Print Email
 

Editor's Comments on 'The Illness Script of Sexual Assault'

 , August 01, 2018

In one of my earliest encounters with a standardized patient, the actor grabbed her shirt and yelled, “It feels like an elephant is sitting on my chest!” She continued to volunteer an obvious list of symptoms of a heart attack, watching for my follow-up questions and proposed treatments. The encounter was as artificial as my clinical acumen was superficial at this early stage in my training. As I gained more clinical experience it became all-too-clear how frequently a clinical encounter, happening in the messy real-world, differed from the archetypal depictions I remembered in my textbooks.

In “Illness Script,” Jack Penner recounts a particularly poignant example when there might not exist a useful illness script. He recounts the story of Allie, a young artist, who was the victim of rape and seeking therapy after trying to deal with trauma on her own for months. The piece is filled with lucid and sharp descriptions that not only bear witness to Allie’s story but also give thoughtful reflection on how our healthcare system has failed her.Most incisively, when discussing personal and emotional trauma, the piece notes, “when we try to collect emotional experiences across the arc of a life and average them into one, generalizable trajectory, we serve an average that catches the reality of only a few people, if any.”

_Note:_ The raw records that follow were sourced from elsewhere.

(** One guest of the stay is written: the rest of the tables stays. *)
Lemma set_guest_inv sid db0 evs db gid g :
  inv sid db0 evs db → guest_ok db g → guest_stay g = sid →
  (∀ old, guests db !! gid = Some old → guest_stay old = sid) →
  guest_constraints db gid g = Ok () →
  inv sid db0 evs (set_guests db (<[gid := g]> (guests db))).
Proof.
  intros ([H1 H2 H3 H4 H5] & Ht & Hev) Hg Hsid Hold Hcon. split_and!; [| |done].
  - split; try done.
    + apply map_Forall_insert_2; [done|]. intros k g' Hk. exact (H2 _ _ Hk).
    + assert (is_primary g = true → ∀ k g', guests db !! k = Some g' → k ≠ gid →
              guest_stay g' = guest_stay g → is_primary g' = false) as Hno.
      { intros Hp k g' Hk Hne Hs. revert Hcon. unfold guest_constraints.
        destruct (is_primary g && other_primary db gid g) eqn:E; [done|]. intros _.
        rewrite Hp in E. apply (proj1 (exists_row_false _ _) E) in Hk.
        rewrite !bool_decide_eq_true_2 in Hk by done. done. }
      intros k1 k2 g1 g2. simpl.
      destruct (decide (k1 = gid)) as [->|Hn1], (decide (k2 = gid)) as [->|Hn2];
        rewrite ?lookup_insert_eq, ?lookup_insert_ne by done; [done| | |apply H3].
      * intros [= <-] Hk2 Hs Hp1 Hp2. rewrite (Hno Hp1 _ _ Hk2) in Hp2; done.
      * intros Hk1 [= <-] Hs Hp1 Hp2. rewrite (Hno Hp2 _ _ Hk1) in Hp1; done.
  - eapply touches_trans; [exact Ht|]. split; simpl; try done.
    + intros s Hs. exists s. split_and!; done || lia.
    + intros k g' Hk Hne. destruct (decide (k = gid)) as [->|]; [|by rewrite lookup_insert_ne].
      by apply Hold in Hk.
Qed.

Lemma demote_inv sid ext db0 evs db :
  inv sid db0 evs db → inv sid db0 evs (demote_others sid ext db).
Proof.
  intros ([H1 H2 H3 H4 H5] & Ht & Hev). unfold demote_others.
  set (f := λ g : StayGuest, if bool_decide (guest_stay g = sid) && is_primary g
              && bool_decide (COALESCE (external_guest_id g) ≠ ext) then demoted g else g).
  assert (∀ g, guest_stay (f g) = guest_stay g ∧ (is_primary (f g) = true → is_primary g = true)
               ∧ (guest_ok db g → guest_ok db (f g)) ∧ (guest_stay g ≠ sid → f g = g)) as Hf.
  { intros g. unfold f. destruct (bool_decide (guest_stay g = sid)) eqn:E; simpl; [|done].
    destruct (_ && _); simpl; [|done]. apply bool_decide_eq_true_1 in E. done. }
  split_and!; [| |done].
  - split; try done.
    + simpl. intros k g' (g & <- & Hg)%lookup_fmap_Some. apply (Hf g). exact (H2 _ _ Hg).
    + simpl. intros k1 k2 g1 g2 (a1 & <- & Ha1)%lookup_fmap_Some (a2 & <- & Ha2)%lookup_fmap_Some.
      destruct (Hf a1) as (-> & P1 & _), (Hf a2) as (-> & P2 & _). intros. eapply H3; eauto.
  - eapply touches_trans; [exact Ht|]. split; simpl; try done.
    + intros s Hs. exists s. split_and!; done || lia.
    + intros k g Hk Hne. rewrite lookup_fmap, Hk. simpl. f_equal. by apply Hf.
Qed.

Section rows.
Context {MR : MapRange}.

Lemma elem_of_rows {A} (p : A → bool) (m : gmap string A) k a :
  (k, a) ∈ rows p m ↔ m !! k = Some a ∧ p a = true.
Proof.
  unfold rows. rewrite list_elem_of_omap. split.
  - intros (k' & _ & H). destruct (m !! k') as [a'|] eqn:E; [|done].
    destruct (p a') eqn:Hp; naive_solver.
  - intros [Hm Hp]. exists k. rewrite elem_of_range. split; [by apply elem_of_dom_2 in Hm|].
    by rewrite Hm, Hp.
Qed.

Lemma first_row_Some {A} (p : A → bool) (m : gmap string A) k a :
  first_row p m = Some (k, a) → m !! k = Some a ∧ p a = true.
Proof.
  unfold first_row. intros H%head_Some_elem_of. by apply elem_of_rows.
Qed.

Lemma first_row_None {A} (p : A → bool) (m : gmap string A) k a :
  first_row p m = None → m !! k = Some a → p a = false.
Proof.
  unfold first_row. intros H Hm. apply not_true_is_false. intros Hp.
  assert ((k, a) ∈ rows p m) as Hin by (by apply elem_of_rows).
  destruct (rows p m); [by apply elem_of_nil in Hin|done].
Qed.
End rows.

(** ** The statements of one event *)

(** The errors a call may return whatever the tables hold. *)
Definition tolerated (e : error) : Prop :=
  connection_error e ∨ e = Sql (DuplicateKey "stays_pkey") ∨
  e = Sql (DuplicateKey "stay_guests_pkey") ∨ e = Sql (DuplicateKey "one_primary_guest_per_stay") ∨
  e = Error "cannot scan NULL into *bool".

Lemma tolerated_connection e : connection_error e → tolerated e.
Proof. by left. Qed.
#[export] Hint Resolve tolerated_connection : onegate.

Section event.
Context {UC : Unicode} {MR : MapRange}.
Context (X : error → Prop) (HX : ∀ e, tolerated e → X e).

Lemma X_connection e : connection_error e → X e.
Proof. intros H. by apply HX, tolerated_connection. Qed.

(** A statement that keeps the invariant, whatever it finds. *)
Lemma exec_inv sid db0 evs (f : DB → res sql_error DB) :
  (∀ db, inv sid db0 evs db →
     match f db with Ok db' => inv sid db0 evs db' | Err e => tolerated (Sql e) end) →
  triple (inv sid db0 evs) (exec f) (λ _, inv sid db0 evs) X.
Proof.
  intros H. apply triple_pre. intros db Hdb. apply triple_exec; [apply X_connection|].
  specialize (H db Hdb). destruct (f db); auto.
Qed.

Lemma skip_inv sid db0 evs : triple (inv sid db0 evs) (mret () : TX DB ()) (λ _, inv sid db0 evs) X.
Proof. by apply triple_ret. Qed.

Lemma update_inv sid db0 evs f :
  (∀ db s, inv sid db0 evs db → stays db !! sid = Some s → stay_ok db s → good_update db s (f s)) →
  triple (inv sid db0 evs) (exec (update_stay sid f)) (λ _, inv sid db0 evs) X.
Proof.
  intros H. apply exec_inv. intros db Hdb.
  pose proof (update_stay_inv sid f db0 evs db Hdb (λ s Hs Ho, H db s Hdb Hs Ho)) as Hu.
  destruct (update_stay sid f db); [by destruct Hu|done].
Qed.

Lemma fill_ne new old : old ≠ Some "" → fill new old ≠ Some "".
Proof.
  intros H. unfold fill. pose proof (NULLIF_ne new). by destruct (NULLIF new).
Qed.

Lemma guest_constraints_tolerated db gid g e :
  guest_constraints db gid g = Err e → tolerated (Sql e).
Proof.
  unfold guest_constraints. destruct (negb _); [done|]. intros [= <-]. do 3 right. by left.
Qed.

Lemma update_guest_inv sid db0 evs db gid g f :
  inv sid db0 evs db → guests db !! gid = Some g → guest_stay g = sid →
  guest_stay (f g) = guest_stay g → (guest_ok db g → guest_ok db (f g)) →
  match update_guest gid f db with Ok db' => inv sid db0 evs db' | Err e => tolerated (Sql e) end.
Proof.
  intros Hi Hg Hs Hst Hok. unfold update_guest. rewrite Hg.
  destruct (guest_constraints db gid (f g)) as [[]|e] eqn:E; simpl;
    [|by eapply guest_constraints_tolerated].
  apply set_guest_inv; try done; [|congruence|congruence].
  apply Hok. exact (ok_guests _ (proj1 Hi) _ _ Hg).
Qed.

Lemma insert_guest_inv sid db0 evs db gid g :
  inv sid db0 evs db → guest_ok db g → guest_stay g = sid →
  match insert_guest gid g db with Ok db' => inv sid db0 evs db' | Err e => tolerated (Sql e) end.
Proof.
  intros Hi Hg Hs. unfold insert_guest.
  destruct (decide (guests db !! gid = None)) as [Hn|Hn].
  2:{ rewrite bool_decide_eq_false_2 by done. simpl. right. right. by left. }
  rewrite bool_decide_eq_true_2 by done. simpl.
  destruct (guest_constraints db gid g) as [[]|e] eqn:E; simpl;
    [|by eapply guest_constraints_tolerated].
  destruct Hg as [Hfk Hg]. rewrite Hfk. simpl. apply set_guest_inv; try done; congruence.
Qed.

(** The stay the event writes to, known from the start. *)
Section stay.
Context (sid : string) (db0 : DB) (s0 : Stay) (evs : gmap string StayEvent).
Hypothesis (Hs0 : stays db0 !! sid = Some s0).

Lemma inv_stay db : inv sid db0 evs db →
  ∃ s, stays db !! sid = Some s ∧ stay_scope s = stay_scope s0 ∧
       (status s0 = IN_HOUSE → status s = IN_HOUSE).
Proof.
  intros (_ & Ht & _). destruct (t_stay _ _ _ Ht _ Hs0) as (s & ? & ? & _ & ? & _). eauto.
Qed.

Lemma new_guest_ok db ext first last display prim :
  inv sid db0 evs db →
  guest_ok db (mkStayGuest (stay_scope s0) sid (NULLIF ext) (NULLIF first) (NULLIF last)
                 (NULLIF display) prim).
Proof.
  intros Hi. destruct (inv_stay _ Hi) as (s & Hs & Hsc & _).
  split_and!; simpl; try apply NULLIF_ne. unfold guest_fk. simpl. rewrite Hs, Hsc.
  by apply bool_decide_eq_true_2.
Qed.

Lemma applySharer_inv s :
  triple (inv sid db0 evs) (applySharer (stay_scope s0) sid s) (λ _, inv sid db0 evs) X.
Proof.
  unfold applySharer. apply (triple_bind _ _ _ (λ _, inv sid db0 evs)).
  { destruct (IsPrimary s); [|apply skip_inv].
    apply exec_inv. intros db Hdb. by apply demote_inv. }
  intros []. apply triple_pre. intros db Hdb. apply triple_read; [apply X_connection|].
  intros row Hrow. destruct row as [[gid g]|].
  - symmetry in Hrow. apply first_row_Some in Hrow as [Hg Hm].
    apply triple_exec; [apply X_connection|].
    unfold matches_sharer in Hm. zify_guards.
    assert (match update_guest gid (refreshed s) db with
            | Ok db' => inv sid db0 evs db' | Err e => tolerated (Sql e) end) as Hu.
    { eapply update_guest_inv; try done. intros (? & ? & ? & ? & ?).
      split_and!; simpl; try done; by apply fill_ne. }
    destruct (update_guest gid (refreshed s) db); auto.
  - eapply triple_bind; [apply (triple_uuid _ (λ _ d, d = db)); by intros|].
    intros gid. apply triple_exec; [apply X_connection|].
    pose proof (insert_guest_inv sid db0 evs db gid _ Hdb
      (new_guest_ok db (ExternalGuestID s) (Name (sh_FirstName s)) (Name (sh_LastName s))
         (displayName (sh_FirstName s) (sh_LastName s)) (IsPrimary s) Hdb) eq_refl) as Hu.
    destruct (insert_guest _ _ _); auto.
Qed.

Lemma applySharers_inv l :
  triple (inv sid db0 evs) (applySharers (stay_scope s0) sid l) (λ _, inv sid db0 evs) X.
Proof.
  induction l as [|s l IH]; [apply skip_inv|].
  eapply triple_bind; [apply applySharer_inv|intros []; exact IH].
Qed.

Lemma upsertPrimaryGuest_inv ev :
  triple (inv sid db0 evs) (upsertPrimaryGuest (stay_scope s0) sid ev) (λ _, inv sid db0 evs) X.
Proof.
  unfold upsertPrimaryGuest. eapply triple_bind; [apply (triple_uuid _ (λ _, inv sid db0 evs)); by intros|].
  intros gid. apply exec_inv. intros db Hdb. unfold upsert_primary.
  destruct (first_row _ (guests db)) as [[k g]|] eqn:Hrow.
  - apply first_row_Some in Hrow as [Hg Hm]. zify_guards.
    eapply update_guest_inv; try done. intros (? & ? & ? & ? & ?).
    split_and!; simpl; try done; apply NULLIF_ne.
  - apply insert_guest_inv; try done.
    exact (new_guest_ok db "" _ _ _ true Hdb).
Qed.

Lemma applyOccupancyFacts_inv ev :
  triple (inv sid db0 evs) (applyOccupancyFacts (stay_scope s0) sid ev) (λ _, inv sid db0 evs) X.
Proof.
  unfold applyOccupancyFacts. destruct (Sharers ev) as [|s l].
  - destruct (_ || _); [apply upsertPrimaryGuest_inv|apply skip_inv].
  - apply applySharers_inv.
Qed.

Lemma applyGuestAttributes_inv ev :
  triple (inv sid db0 evs) (applyGuestAttributes sid ev) (λ _, inv sid db0 evs) X.
Proof.
  unfold applyGuestAttributes.
  destruct (TravelAgent ev), (VIP ev); try apply skip_inv;
    apply update_inv; intros; by apply with_attributes_good.
Qed.

(** The evidence an event carries names the interface's pinned revision. *)
Definition evidence_ok (occ : occupancyEvidence) : Prop :=
  occ_RevisionID occ ≠ "" → 0 < occ_NormalizationVersion occ →
  ∃ n, revisions db0 !! occ_RevisionID occ = Some (stay_scope s0, n).

Lemma stamp_inv env occ :
  evidence_ok occ →
  triple (inv sid db0 evs) (stampOccupancyEvidence env sid occ) (λ _, inv sid db0 evs) X.
Proof.
  intros Hocc. unfold stampOccupancyEvidence.
  destruct (_ || _) eqn:E; [apply skip_inv|].
  rewrite !orb_false_iff in E. destruct E as [[[_ _] Hr%empty_false] Hn%Z.leb_gt].
  apply update_inv. intros db s Hi Hs Hok. apply stamp_good; [done|lia|].
  destruct (inv_stay _ Hi) as (s' & Hs' & Hsc & _). destruct Hi as (_ & Ht & _).
  rewrite (t_revisions _ _ _ Ht). replace (stay_scope s) with (stay_scope s0) by congruence.
  apply Hocc; [done|lia].
Qed.
End stay.

(** ** Applying a decision *)

Definition fresh_stay (sc : scope) (ev : InboxEvent) : Stay :=
  mkStay sc (Reservation ev) (Reservation ev) (NULLIF (Room (ev_Room ev)))
    IN_HOUSE 1 0 None None None (parseYYMMDD (ArrivalRaw ev)) (parseYYMMDD (DepartureRaw ev))
    None no_evidence.

Lemma insert_stay_inv sc ev id db :
  db_ok db → id ≠ "" →
  (∀ k s, stays db !! k = Some s → of_reservation sc (Reservation ev) s = false) →
  match insert_stay id (fresh_stay sc ev) db with
  | Ok db' => inv id db (events db) db' ∧ stays db' !! id = Some (fresh_stay sc ev)
              ∧ revisions db' = revisions db
  | Err e => tolerated (Sql e)
  end.
Proof.
  intros [H1 H2 H3 H4 H5] Hid Hnone. unfold insert_stay.
  destruct (decide (stays db !! id = None)) as [Hn|Hn].
  2:{ rewrite bool_decide_eq_false_2 by done. simpl. right. by left. }
  rewrite bool_decide_eq_true_2 by done. simpl.
  rewrite (proj2 (exists_row_false _ _)).
  2:{ intros k s Hs. specialize (Hnone _ _ Hs). unfold of_reservation, same_stay_key in *. simpl.
      apply andb_false_iff in Hnone as [Hb|Hb]; apply bool_decide_eq_false_1 in Hb.
      - by rewrite bool_decide_eq_false_2 by congruence.
      - rewrite (bool_decide_eq_false_2 (Reservation ev = _)) by congruence. by rewrite andb_false_r. }
  simpl. split_and!; [|apply lookup_insert_eq|done]. split_and!; [| |done].
  - split; simpl; try done.
    + apply map_Forall_insert_2; [|exact H1]. split; [done|].
      split_and!; try done. apply NULLIF_ne.
    + intros gid g Hg. destruct (H2 _ _ Hg) as [Hfk ?]. split; [|done].
      eapply guest_fk_ext; [|exact Hfk]. simpl. intros s Hs. exists s.
      rewrite lookup_insert_ne; [done|]. congruence.
  - split; simpl; try done; [intros k Hk; by rewrite lookup_insert_ne|congruence].
Qed.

Decades ago, the physician and poet William Carlos Williams wrote in his autobiography, “My business, aside from the mere physical diagnosis, is to make a different sort of diagnosis concerning–patients–as individuals.” This task, to make a diagnosis concerning patients as individuals, is as vitally important now as it was when William Carlos Williams was writing. “Illness Script” gives us a cautionary tale of the potential consequences for our patients if our healthcare system forgets this.